Didnt look into it much, but it was trading at 72x pe multiple… And 26x pb multiple… Thats so damn unstable…

Hi
Hope you have visited Vakrangee thread on this forum. Lot of info and discussion happening on this perspective…

Just did now. Thanks

https://mumbaimirror.indiatimes.com/mumbai/other/aadhaar-enrolment-firm-under-sebis-scanner/articleshow/62677483.cms

BLS International 3QFY18 result: Visa business recovered, margin dropped

CMP (Rs 208, Mcap Rs 21bn, SELL, TP Rs 160)

BLS International reported mixed set of numbers with beat on revenue and miss on margin. Revenue in 3Q stood at Rs 2.03bn up 8.7% QoQ (vs our est. of Rs 1.94bn). Beat was due to higher visa revenue (Rs 1.48bn, +10.1% QoQ) led by Spain and Afghanistan project.

EBITDA stood at Rs 0.38bn down 12.3% QoQ vs our expectation of Rs 0.44bn. EBITDA margin stood at 18.7% (vs our expectation of 22.7%), down 450bps QoQ. Drop in margin is due to 14.3/12.9/23% rise in cost of services/employee exp/other operating expenses. In 9MFY18 margin stood at 21.3% +1,036bps YoY.

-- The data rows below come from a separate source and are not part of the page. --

Theorem roundtrips_all v : roundtrips v.
Proof.
  induction v as [|b|z|s|l IH|d IH] using pyobj_ind;
    intros [|fuel] rest Hrest Hfuel; try lia.
  - done.
  - by destruct b.
  - by apply parse_value_pretty.
  - change (dumps (PStr s)) with (dump_str s). unfold dump_str.
    simpl. rewrite append_assoc. simpl.
    change (parse_value (S fuel) (String quote ?t))
      with ('(str, rest) ← parse_chars t; Some (PStr str, rest)).
    by rewrite parse_chars_escape.
  - change (dumps (PList l)) with ("[" +:+ elements_text l +:+ "]") in *.
    simpl in Hfuel |- *. rewrite length_append in Hfuel. simpl in Hfuel.
    rewrite append_assoc. simpl.
    destruct l as [|v l]; [done|].
    change (parse_value (S fuel) (String "[" ?t))
      with (match skip_ws t with
            | String "]" rest => Some (PList [], rest)
            | _ => '(l, rest) ← parse_elements fuel (skip_ws t);
                   Some (PList l, rest)
            end).
    rewrite skip_ws_elements_text.
    rewrite (not_closing _ (λ rest, Some (PList [], rest)) _
               (elements_text_head v l _)).
    rewrite parse_elements_dumps; [done..|side].
  - change (dumps (PDict d))
      with ("{" +:+ join ", " (dump_member <$> map_to_list (dumps <$> d))
                +:+ "}") in *.
    rewrite map_to_list_fmap in Hfuel |- *.
    fold (members_text (map_to_list d)) in Hfuel |- *.
    simpl in Hfuel |- *. rewrite length_append in Hfuel. simpl in Hfuel.
    rewrite append_assoc. simpl.
    change (parse_value (S fuel) (String "{" ?t))
      with (match skip_ws t with
            | String "}" rest => Some (PDict ∅, rest)
            | _ => '(d, rest) ← parse_members fuel (skip_ws t) ∅;
                   Some (PDict d, rest)
            end).
    pose proof (foldl_insert_map_to_list d) as Hfold.
    apply map_Forall_to_list in IH.
    destruct (map_to_list d) as [|[k v] l] eqn:Hd.
    { apply map_to_list_empty_iff in Hd as ->. done. }
    rewrite skip_ws_members_text.
    rewrite (not_closing_brace _ (λ rest, Some (PDict ∅, rest)) _
               (members_text_head (k, v) l _)).
    rewrite parse_members_dumps; [by rewrite Hfold|done| |side].
    eapply Forall_impl; [done|]. by intros [].
Qed.

Theorem loads_dumps v : loads (dumps v) = Some v.
Proof.
  assert (Hskip : skip_ws (dumps v) = dumps v).
  { pose proof (skip_ws_dumps v EmptyString) as Hs.
    by rewrite append_nil_r in Hs. }
  pose proof (roundtrips_all v (S (String.length (dumps v))) EmptyString)
    as Hv.
  rewrite append_nil_r in Hv.
  unfold loads. rewrite Hskip. cbv zeta. by rewrite Hv by (done || lia).
Qed.

End PyJsonFacts.

#[global] Instance py_json : JsonCodec := {|
  json_dumps := PyJson.dumps;
  json_loads := PyJson.loads;
  json_loads_dumps := PyJsonFacts.loads_dumps
|}.

(** * The theorems at concrete inputs *)

(** The hypothesis [configured] on a concrete host. *)
Ltac show_configured :=
  split; [reflexivity|];
  repeat constructor; eexists; (split; [reflexivity|discriminate]).

(** C1 on a first run: no state file, humidity 65 against the threshold
    60. *)
Lemma rising_edge_alert_first_run :
  (fired RISING (trace (run (reading 65) ∅).2) = true ↔
   humidity (reading 65) >= 60 ∧
   ((None : option Z) = None ∨ ∃ p, (None : option Z) = Some p ∧ p <= 60)) ∧
  (∀ p, (None : option Z) = Some p → p > 60 →
        humidity (reading 65) >= 60 →
        fired RISING (trace (run (reading 65) ∅).2) = false).
Proof.
  apply (rising_edge_alert_iff (reading 65) ∅ ∅ 60 None);
    [show_configured|reflexivity..].
Defined.

(** C2 on a first run: no state file, humidity 50 against the threshold
    60. *)
Lemma first_run_below_threshold :
  run (reading 50) ∅ = (Raised TypeError, World ∅ (loaded (reading 50))) ∧
  alerts (trace (run (reading 50) ∅).2) = [] ∧
  exit_status (run (reading 50) ∅).1 = 1.
Proof.
  apply (absent_previous_below_threshold_raises (reading 50) ∅ ∅ 60);
    [show_configured|reflexivity..].
Defined.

PAT stood at Rs 0.21bn (below our est. of Rs 0.27bn) down 23.1% QoQ but up 23.6% YoY.

Tax rate in 9MFY18 increased to 11.1% vs 5.3% in 9MFY17 due to higher profit contribution from India e-governance business which attracts full tax rate.Tax rate for 3QFY18 stood at 18.5%.

Receivables stood at Rs 1.45bn in 9MFY18 vs Rs 1.33bn in 1HFY18. There is uncertainty related to the recovery of receivables as the Punjab government has cancelled the contract in Jan-18. We still await clarity on this front and thus have downgraded our rating to SELL recently. However we continue to like the Visa processing business which has bright prospects.

Will revise estimates post concall on 14th Feb 2018 at 02:30 PM Dial in 022 3300 2300

As expected…receivables shot up to 145 cr. Margins declined and profitability dropped sequentially…Remember this business was all about the QoQ growth given the nature of business and materialisation of new contracts - Spain.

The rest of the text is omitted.